WHAT THE TASK ASKS: In the material below, find the line containing "(** [main]: the exit status. *)" and the line containing "mret (Some ZERO_ID, Some", then reproduce exactly both of them and every line between, and nothing else.
######
(* ===== verification/LatencyProbe.v ===== *)
(** * The latency probe

    tools/latency_probe_auth.py: signed read-only requests over one connection,
    one line of JSON per sample, a summary at the end.  What the probe does to the
    outside is a trace of [pevent]s; openssl, the server, the clocks and the file
    system are parameters.  Times are exact rationals (a float is one); the index
    of a percentile is computed in binary floating point, as Python does. *)

From stdpp Require Import base list strings numbers.
From Stdlib Require Import ZArith Lia Bool Ascii QArith Qround Qminmax SpecFloat.
From S2P Require Import Prelude PyJson Sha256 JsonText PyText PdfCanvas.

#[local] Open Scope Z_scope.

Definition API_PREFIX : string := "/trade-api/v2".
Definition METHOD : string := "GET".
Definition ENDPOINTS : list (string * Z) := [("/exchange/status", 10); ("/markets?limit=1", 1)].

(** ** Effects *)

Inductive pevent :=
| PCreate (path : string)
| PGenKey (path : string)
| PMakedirs (path : string)
| POpen (path : string)
| PSign (key_path message : string)
| PConnect (host : string)
| PRequest (method path : string) (headers : list (string * string))
| PWrite (line : string)
| PSleep (seconds : Q)
| PPrint (line : string)
| PPrintErr (line : string).

Definition probe (A : Type) : Type := list pevent -> result A * list pevent.

#[export] Instance probe_ret : MRet probe := fun A a tr => (Ok a, tr).
#[export] Instance probe_bind : MBind probe := fun A B f m tr =>
  match m tr with
  | (Ok a, tr') => f a tr'
  | (Raise e, tr') => (Raise e, tr')
  end.

Definition liftP {A} (r : result A) : probe A := fun tr => (r, tr).

(** [try: m  except Exception as e: ...] *)
Definition caught {A} (m : probe A) : probe (result A) := fun tr =>
  let '(r, tr') := m tr in (Ok r, tr').

(** ** Numbers as Python computes and prints them *)

(** [round(q * 10 ** d)] to the nearest integer, ties to even. *)
Definition round_half_even (q : Q) : Z :=
  let f := Qfloor q in
  match Qcompare (q - inject_Z f) (1 # 2) with
  | Lt => f
  | Gt => f + 1
  | Eq => if Z.even f then f else f + 1
  end.

(** [round(x, 2)] as JSON prints it. *)
Definition round2 (x : Q) : json :=
  let '(m, e) := norm_dec (round_half_even (x * 100)) 2 in JDec m e.

(** ["%.1f" % x] *)
Definition fixed1 (x : Q) : string := show_dec (round_half_even (x * 10)) 1.

(** The doubles 0.50, 0.90 and 0.99. *)
Definition P50 : spec_float := S754_finite false 4503599627370496 (-53).
Definition P90 : spec_float := S754_finite false 8106479329266893 (-53).
Definition P99 : spec_float := S754_finite false 8917127262193582 (-53).

(** [int(x)] *)
Definition trunc (x : spec_float) : result Z :=
  match x with
  | S754_zero _ => Ok 0
  | S754_finite s m e =>
      let a := if 0 <=? e then Zpos m * 2 ^ e else Zpos m / 2 ^ (- e) in
      Ok (if s then - a else a)
  | S754_infinity _ => Raise (ValueError "cannot convert float infinity to integer")
  | S754_nan => Raise (ValueError "cannot convert float NaN to integer")
  end.

(** [min(n - 1, int(p * n))] *)
Definition percentile_index (n : nat) (p : spec_float) : result Z :=
  i ← trunc (SFmul 53 1024 p (binary_normalize 53 1024 (Z.of_nat n) 0 false));
  Ok (Z.min (Z.of_nat n - 1) i).

(** [l[i]], from the end when [i] is negative. *)
Definition item_at {A} (l : list A) (i : Z) : result A :=
  let j := if i <? 0 then Z.of_nat (length l) + i else i in
  or_raise IndexError (if j <? 0 then None else nth_error l (Z.to_nat j)).

Definition percentile (sorted_vals : list Q) (p : spec_float) : result Q :=
  match sorted_vals with
  | [] => Ok 0%Q
  | _ => i ← percentile_index (length sorted_vals) p; item_at sorted_vals i
  end.

(** [v.sort()] *)
Fixpoint insert_q (x : Q) (l : list Q) : list Q :=
  match l with
  | [] => [x]
  | y :: l' => if Qle_bool x y then x :: l else y :: insert_q x l'
  end.
Definition sort_q (l : list Q) : list Q := foldr insert_q [] l.

(** ** Text *)

(** The letter of six bits. *)
Definition b64_digit (n : Z) : ascii :=
  ascii_of_N (Z.to_N (if n <? 26 then 65 + n else if n <? 52 then 71 + n else if n <? 62 then n - 4
                      else if n =? 62 then 43 else 47)).

(** [base64.b64encode], three bytes at a time. *)
Fixpoint b64encode (bs : list Z) : string :=
  match bs with
  | a :: b :: c :: bs' =>
      String (b64_digit (a / 4)) (String (b64_digit (a mod 4 * 16 + b / 16))
        (String (b64_digit (b mod 16 * 4 + c / 64)) (String (b64_digit (c mod 64)) (b64encode bs'))))
  | [a; b] =>
      String (b64_digit (a / 4)) (String (b64_digit (a mod 4 * 16 + b / 16))
        (String (b64_digit (b mod 16 * 4)) "="))
  | [a] => String (b64_digit (a / 4)) (String (b64_digit (a mod 4 * 16)) "==")
  | [] => EmptyString
  end.

(** [path.split("?", 1)[0]] *)
Definition without_query (path : string) : string := fst (split_once "?" path).

Fixpoint drop_empty (l : list string) : list string :=
  match l with EmptyString :: l' => drop_empty l' | _ => l end.

(** [os.path.dirname(p)]: what is before the last slash, less the slashes at its
    end unless there is nothing else. *)
Definition dirname (p : string) : string :=
  match rev (split_on "/" p) with
  | _ :: (_ :: _) as parts =>
      let head := join "/" (rev (tl parts)) in
      let stripped := join "/" (rev (drop_empty (tl parts))) in
      if String.eqb stripped EmptyString then head +:+ "/" else stripped
  | _ => EmptyString
  end.

Fixpoint until (stop : ascii -> bool) (s : string) : string :=
  match s with
  | EmptyString => EmptyString
  | String c s' => if stop c then EmptyString else String c (until stop s')
  end.

(** [urllib.parse.urlsplit(url).netloc] of a URL in ASCII without white space or
    control characters; others are not modelled. *)
Definition netloc (url : string) : result string :=
  if negb (forallb (fun c => byte_in 33 126 c) (String.list_ascii_of_string url))
  then Raise (Unmodelled "URL")
  else
    let '(scheme, rest) := split_once ":" url in
    let rest := match rest with
                | Some r =>
                    if match scheme with
                       | EmptyString => false
                       | String c _ =>
                           (byte_in 65 90 c || byte_in 97 122 c) &&
                           forallb (fun c => byte_in 65 90 c || byte_in 97 122 c || byte_in 48 57 c ||
                                             byte_in 43 43 c || byte_in 45 46 c)
                             (String.list_ascii_of_string scheme)
                       end
                    then r else url
                | None => url
                end in
    match strip "//" rest with
    | Some r =>
        let host := until (fun c => byte_in 47 47 c || byte_in 63 63 c || byte_in 35 35 c) r in
        if xorb (has_char "[" host) (has_char "]" host) then Raise (ValueError "Invalid IPv6 URL")
        else if has_char "[" host then Raise (Unmodelled "IPv6 URL")
        else Ok host
    | None => Ok EmptyString
    end.

(** ** The probe *)

(** The outside at one sample: the clock in milliseconds, what openssl does and
    how long it takes, what the exchange of one request gives (status, length of
    the body, milliseconds), the text of the time, and the seconds spent. *)
Record sample := Sample {
  s_ts : Z;
  s_openssl : result (Z * string);
  s_sign_ms : Q;
  s_reply : result (Z * Z * Q);
  s_now : string;
  s_elapsed : Q
}.

Record probe_args := ProbeArgs {
  a_n : Z;
  a_hz : Q;
  a_tag : string;
  a_out : string;
  a_throwaway : bool
}.

(** The variables of the loop: is there a connection, the warm samples of each
    endpoint, the last cold sample, the errors. *)
Record pstate := PState {
  conn : bool;
  rtts : list (string * list Q);
  cold_ms : option Q;
  errors : Z
}.

(** [rtts.setdefault(k, []).append(x)] *)
Definition append_rtt (k : string) (x : Q) (d : list (string * list Q)) : list (string * list Q) :=
  assoc_set k (match assoc k d with Some l => l | None => [] end ++ [x]) d.

Section Probe.
Context (os : list pevent -> pevent -> result unit) (at_sample : Z -> sample).
Context (environ : string -> option string) (exc_text : exn -> string).

Definition perform_p (e : pevent) : probe unit := fun tr => (os tr e, tr ++ [e]).

(** [_sign] *)
Definition _sign (key_path message : string) (env : sample) : probe (string * Q) :=
  _ ← perform_p (PSign key_path message);
  p ← liftP (s_openssl env);
  let '(returncode, stdout) := p in
  if negb (returncode =? 0) || String.eqb stdout EmptyString
  then liftP (Raise (RuntimeError "openssl signing failed"))
  else mret (b64encode (str_bytes stdout), s_sign_ms env).

(** One exchange: connect if there is no connection, then the request. *)
Definition exchange (host path : string) (headers : list (string * string)) (connected : bool)
    (env : sample) : probe (Z * Z * Q) :=
  _ ← (if connected then mret tt else perform_p (PConnect host));
  _ ← perform_p (PRequest METHOD (API_PREFIX +:+ path) headers);
  liftP (s_reply env).

Definition error_line (args : probe_args) (path : string) (env : sample) (e : exn) : string :=
  dumps ", " ": " (obj ["ts_utc" ~> JStr (s_now env); "tag" ~> JStr (a_tag args);
    "endpoint" ~> JStr path; "error" ~> JStr (text_of (firstn 120 (chars (exc_text e))))])
  +:+ str1 newline.

Definition sample_line (args : probe_args) (host key_source path : string) (cost : Z) (cold : bool)
    (sign_ms : Q) (env : sample) (reply : Z * Z * Q) : string :=
  let '(status, body_bytes, rtt_ms) := reply in
  dumps ", " ": " (obj ["ts_utc" ~> JStr (s_now env); "tag" ~> JStr (a_tag args);
    "host" ~> JStr host; "key_source" ~> JStr key_source;
    "endpoint" ~> JStr (without_query path); "cost_tokens" ~> JInt cost;
    "cold" ~> JBool cold; "rtt_ms" ~> round2 rtt_ms; "sign_ms" ~> round2 sign_ms;
    "http_status" ~> JInt status; "body_bytes" ~> JInt body_bytes])
  +:+ str1 newline.

(** [1.0 / args.hz if args.hz > 0 else 0.0] *)
Definition period (args : probe_args) : Q := if Qlt_b 0 (a_hz args) then (1 / a_hz args)%Q else 0%Q.

(** The variables after a reply. *)
Definition count_reply (st : pstate) (cold : bool) (endpoint : string) (reply : Z * Z * Q) : pstate :=
  let '(status, _, rtt_ms) := reply in
  if cold then PState true (rtts st) (Some rtt_ms) (errors st)
  else if status =? 200 then PState true (append_rtt endpoint rtt_ms (rtts st)) (cold_ms st) (errors st)
  else PState true (rtts st) (cold_ms st) (errors st + 1).

(** One round of the loop; [None] when signing fails, which ends [main]. *)
Definition take_sample (args : probe_args) (key_id key_path key_source host : string) (st : pstate)
    (i : Z) : probe (option pstate) :=
  let env := at_sample i in
  endpoint ← liftP (or_raise IndexError (nth_error ENDPOINTS (Z.to_nat (i mod Z.of_nat (length ENDPOINTS)))));
  let '(path, cost) := endpoint in
  let ts := show_Z (s_ts env) in
  let message := ts +:+ METHOD +:+ API_PREFIX +:+ without_query path in
  signed ← caught (_sign key_path message env);
  match signed with
  | Raise e =>
      _ ← perform_p (PPrintErr ("sign error: " +:+ exc_text e));
      mret None
  | Ok (sig, sign_ms) =>
      let headers := [("KALSHI-ACCESS-KEY", key_id); ("KALSHI-ACCESS-SIGNATURE", sig);
                      ("KALSHI-ACCESS-TIMESTAMP", ts); ("Connection", "keep-alive")] in
      let cold := negb (conn st) in
      reply ← caught (exchange host path headers (conn st) env);
      match reply with
      | Raise e =>
          _ ← perform_p (PWrite (error_line args path env e));
          mret (Some (PState false (rtts st) (cold_ms st) (errors st + 1)))
      | Ok reply =>
          _ ← perform_p (PWrite (sample_line args host key_source path cost cold sign_ms env reply));
          _ ← (if Qeq_bool (period args) 0 then mret tt
               else perform_p (PSleep (Qmax 0 (period args - s_elapsed env))));
          mret (Some (count_reply st cold (without_query path) reply))
      end
  end.

Fixpoint take_samples (args : probe_args) (key_id key_path key_source host : string)
    (indices : list Z) (st : pstate) : probe (option pstate) :=
  match indices with
  | [] => mret (Some st)
  | i :: indices' =>
      next ← take_sample args key_id key_path key_source host st i;
      match next with
      | None => mret None
      | Some st' => take_samples args key_id key_path key_source host indices' st'
      end
  end.

(** The line of an endpoint in the summary. *)
Definition endpoint_line (row : string * list Q) : result string :=
  let '(ep, v) := row in
  let v := sort_q v in
  lo ← item_at v 0;
  p50 ← percentile v P50;
  p90 ← percentile v P90;
  p99 ← percentile v P99;
  hi ← item_at v (-1);
  Ok (pad_right 18 ep +:+ " n=" +:+ pad_right 4 (show_nat (length v)) +:+ " min=" +:+ fixed1 lo +:+
      " p50=" +:+ fixed1 p50 +:+ " p90=" +:+ fixed1 p90 +:+ " p99=" +:+ fixed1 p99 +:+
      " max=" +:+ fixed1 hi +:+ " ms").

(** [cold_ms or -1] *)
Definition cold_or_none (cold : option Q) : Q :=
  match cold with
  | Some q => if Qeq_bool q 0 then (-1)%Q else q
  | None => (-1)%Q
  end.

Definition print_summary (args : probe_args) (host : string) (st : pstate) : probe unit :=
  _ ← perform_p (PPrint ("tag=" +:+ a_tag args +:+ " host=" +:+ host +:+ " cold=" +:+
        fixed1 (cold_or_none (cold_ms st)) +:+ "ms errors=" +:+ show_Z (errors st)));
  foldr (fun row k => line ← liftP (endpoint_line row); _ ← perform_p (PPrint line); k)
    (mret tt) (sort_items (rtts st)).

(** [not s] of an environment variable. *)
Definition unset (v : option string) : bool :=
  match v with Some s => String.eqb s EmptyString | None => true end.

Definition THROWAWAY_KEY : string := "/tmp/latency_probe_throwaway_key.pem".
Definition ZERO_ID : string := "00000000-0000-0000-0000-000000000000".

(** [main]: the exit status. *)
Definition probe_main (args : probe_args) : probe Z :=
  keys ← (if a_throwaway args then
            _ ← perform_p (PCreate THROWAWAY_KEY);
            _ ← perform_p (PGenKey THROWAWAY_KEY);
            mret (Some ZERO_ID, Some THROWAWAY_KEY, "throwaway")
          else mret (environ "KALSHI_API_KEY_ID", environ "KALSHI_PRIVATE_KEY_PATH", "env"));
  let '(key_id, key_path, key_source) := keys in
  if unset key_id || unset key_path then
    _ ← perform_p (PPrintErr "KALSHI_API_KEY_ID / KALSHI_PRIVATE_KEY_PATH unset");
    mret 2
  else
    let key_id := default EmptyString key_id in
    let key_path := default EmptyString key_path in
    host ← liftP (netloc (default "https://external-api.kalshi.com" (environ "KALSHI_BASE_URL")));
    let dir := dirname (a_out args) in
    _ ← perform_p (PMakedirs (if String.eqb dir EmptyString then "." else dir));
    _ ← perform_p (POpen (a_out args));
    final ← take_samples args key_id key_path key_source host (seqZ 0 (a_n args))
              (PState false [] None 0);
    match final with
    | None => mret 1
    | Some st =>
        _ ← print_summary args host st;
        mret (if errors st =? 0 then 0 else 1)
    end.
End Probe.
######
RESPONSE:
(** [main]: the exit status. *)
Definition probe_main (args : probe_args) : probe Z :=
  keys ← (if a_throwaway args then
            _ ← perform_p (PCreate THROWAWAY_KEY);
            _ ← perform_p (PGenKey THROWAWAY_KEY);
            mret (Some ZERO_ID, Some THROWAWAY_KEY, "throwaway")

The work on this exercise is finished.